A recently published article stated, “more than a third of web traffic is ‘suspicious’”. Suggesting that the number of web visits you see on your website are being inflated – producing incorrect results because of viruses and bots designed to artificially inflate traffic numbers. This all sounds underhanded, but is it really a problem?

A recent study revealed, “that only 40% of the visits measured were actually genuine,” – but again is this actually a problem?

Regardless of whether you are trying to increase website traffic by sending out a Direct Mail campaign, it does not make sense to determine whether a campaign has been successful or not by the number of “views” that are achieved. In fact, Direct Mail campaigns can, and have been measured accurately for years based on total orders as a percentage of total quantity mailed.

In the days of instant results we lose track of the fact that different marketing campaigns do different things. For example, of the total number of emails we receive everyday, it has been revealed that, on average, 87% of it is spam. However, because of the way your inbox works, nearly all of the emails will have been considered opened and read, even if you simply click on the email and delete it.

Until recently, it was the total spend or orders that counted, not the number of people that opened the Direct Mail piece, and some would argue that this should still be the standard.

No marketer ever assumed that every reader of a Direct Mail piece looked at the advertisement; the measure of success was cost vs. income. I don’t think they would even expect 40% of the readers to view the ad—just as long as the expenditure/income ratio was on target.
All marketers can determine their market; many of them have been doing it with great success for years. Most know that a fully personalised A4 catalogue in their market is probably a good bet to get orders.

The world has changed, many people run Direct Mail Marketing Campaigns to get people to look at websites, the website owner will then sell advertising based on the number of people looking. The fact there are “bots” and “viruses” inflating figures is disturbing, not to mention dishonest, and one could argue illegal, so yes It should be stopped. However, if advertisers returned to judging a promotion’s effectiveness by the orders or money gained, surely they would be better off.

It is natural to desire the most effective response to a campaign, regardless of what it is for. Marketers have been doing it for years, and yes we all want to promote the most positive figures we can—but those figures actually have to mean something, and in many cases, they don’t.
Some have argued that as a result of the Interactive Advertising Bureau (IAB) findings, rates for advertising should be reduced. The argument being if you are not reaching a certain percentage of the file, your rates are inflated, but this really is not the case. Nobody ever claims to reach a certain percentage of the file, because if they did, they would have to prove it.

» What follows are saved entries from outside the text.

(** Writes that passed. *)
Definition passed (cmds : list string) : list event :=
  map (fun cmd => Write cmd None) cmds.

(** A run of writes that stops at the first one that fails: the first [k]
    commands passed, the next one came back with [res], and nothing was
    issued after it. *)
Definition stops_after (cmds : list string) (k : nat) (res : option conn_err)
           (evs : list event) : Prop :=
  k < length cmds /\
  evs = passed (firstn k cmds) ++ [Write (nth k cmds "") res] /\
  (res = None -> S k = length cmds).

(** A sweep from its loop on: the loop, the disabling write and the
    return. *)
Definition rest_of_sweep (i : model) (vs : list value) : M (list num) :=
  for_each vs (body i) ;;
  write (off_cmd i) ;;
  get_currents.

(** The calls of a step on set-point [v] that did not complete: the
    source-level write failed; or it passed and the query failed; or the
    query was answered with a reply from which no value can be parsed. *)
Definition unfinished_step (i : model) (v : value) (tail : list event) : Prop :=
  (exists ce, tail = [Write (level_cmd i v) (Some ce)]) \/
  (exists ce, tail = [Write (level_cmd i v) None; Query (query_cmd i) (inl ce)]) \/
  (exists reply,
      (forall x, ~ parsed_from i reply x) /\
      tail = [Write (level_cmd i v) None; Query (query_cmd i) (inr reply)]).

(** [blames i ev e]: the call [ev] is where the exception [e] of a sweep
    comes from: a write or query on which the resource raised [e], or a
    reply on which the reading raised [e]. *)
Definition blames (i : model) (ev : event) (e : exn) : Prop :=
  match ev with
  | Write _ (Some ce) => e = VisaIOError ce
  | Write _ None => False
  | Query _ (inl ce) => e = VisaIOError ce
  | Query _ (inr reply) => reading i reply = Raised e
  end.

End Cells.

(** Does the text contain the character? *)
Fixpoint has_char (c : ascii) (s : string) : bool :=
  match s with
  | EmptyString => false
  | String c' rest => Ascii.eqb c' c || has_char c rest
  end.

(** How many times the character occurs in the text. *)
Fixpoint count_char (c : ascii) (s : string) : nat :=
  match s with
  | EmptyString => 0
  | String c' rest => (if Ascii.eqb c' c then 1 else 0) + count_char c rest
  end.

(** ** The example scenario *)

Module Scenario.
Import CPython.

(** The float a decimal literal of the lesson denotes. *)
Definition literal (text : string) : spec_float :=
  match float_of_string text with
  | Some x => x
  | None => S754_nan
  end.

Definition func : string := "VOLT".
Definition v_range : object := PyInt 2.
Definition i_range : object := PyFloat (literal "0.1").
Definition delay : object := PyInt 0.

Definition v_sweep : list object :=
  map (fun text => PyFloat (literal text)) ["-1.0"; "-0.5"; "0.0"; "0.5"; "1.0"].

Definition expected : list spec_float :=
  map literal ["-0.001"; "-0.0005"; "0.0"; "0.0005"; "0.001"].

(** Does [cmd] contain [text]? *)
Definition mentions (text cmd : string) : bool :=
  match String.index 0 text cmd with
  | Some _ => true
  | None => false
  end.

(** Scripted runs on the set-points -1.0 and -0.5: the second response
    is not a number; the second query times out; the second response
    has a single field. *)
Definition two_points : list object :=
  [PyFloat (literal "-1.0"); PyFloat (literal "-0.5")].

Definition bad_2400 : Scripted.script :=
  [inr ""; inr "-1.0,-0.001"; inr ""; inr "-0.5,overflow"].

Definition bad_2614B : Scripted.script :=
  [inr ""; inr ""; inr "-0.001"; inr ""; inr "overflow"].

Definition timeout_2400 : Scripted.script :=
  [inr ""; inr "-1.0,-0.001"; inr ""; inl TimeoutError].

Definition short_2400 : Scripted.script :=
  [inr ""; inr "-1.0,-0.001"; inr ""; inr "-0.0005"].

End Scenario.

(** Scripted runs that fail outside the loop's readings, on the set-points
    -1.0 and -0.5: the disabling write fails after both readings; the
    enabling write fails; a 2614B is answered with a 2400-style
    response. *)
Module Failures.

Definition off_fails_2400 : Scripted.script :=
  [inr ""; inr "-1.0,-0.001"; inr ""; inr "-0.5,-0.0005"; inl CommunicationError].

Definition on_fails_2614B : Scripted.script :=
  [inl TimeoutError].

Definition mixed_2614B : Scripted.script :=
  [inr ""; inr ""; inr "-1.0,-0.001,9.91e+37,0.0,0.0"].

End Failures.

(** * Properties *)

Section MonadFacts.
Context {B : Builtins} {R : Resource}.

Lemma bind_returned {A C} (c : M A) (k : A -> M C) f a :
  out (c f) = Returned a ->
  out (bind c k f) = out (k a (final (c f))) /\
  issued (bind c k f) = issued (c f) ++ issued (k a (final (c f))) /\
  final (bind c k f) = final (k a (final (c f))).
Proof. intros H. unfold bind. rewrite H. simpl. auto. Qed.

Lemma bind_raised {A C} (c : M A) (k : A -> M C) f e :
  out (c f) = Raised e ->
  out (bind c k f) = Raised e /\
  issued (bind c k f) = issued (c f) /\
  final (bind c k f) = final (c f).
Proof. intros H. unfold bind. rewrite H. simpl. auto. Qed.

Lemma write_run cmd f :
  exists res st,
    visa_write cmd (instr f) = (res, st) /\
    issued (write cmd f) = [Write cmd res] /\
    final (write cmd f) = {| instr := st; currents := currents f |} /\
    out (write cmd f) = match res with
                        | None => Returned tt
                        | Some e => Raised (VisaIOError e)
                        end.
Proof.
  unfold write. destruct (visa_write cmd (instr f)) as [res st].
  exists res, st. simpl. auto.
Qed.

Your website can have 20,000,000 page views a day, and blast out millions of emails with links galore, but unless someone places an order, the bubble you operate in will burst.

We should get rid of the bots and viruses if for no other reason than as an industry we need to correctly analyze data many of us have spent quite a bit of money investing in, as with most viruses we need to develop a vaccine so our industry remains healthy.

However, if you get rid of all the harassments people can devise to inflate figures, and we manage to achieve a world where page views and such are 100 % correct and accurate—unless you actually get orders etc.—we will be no further forward than we are today.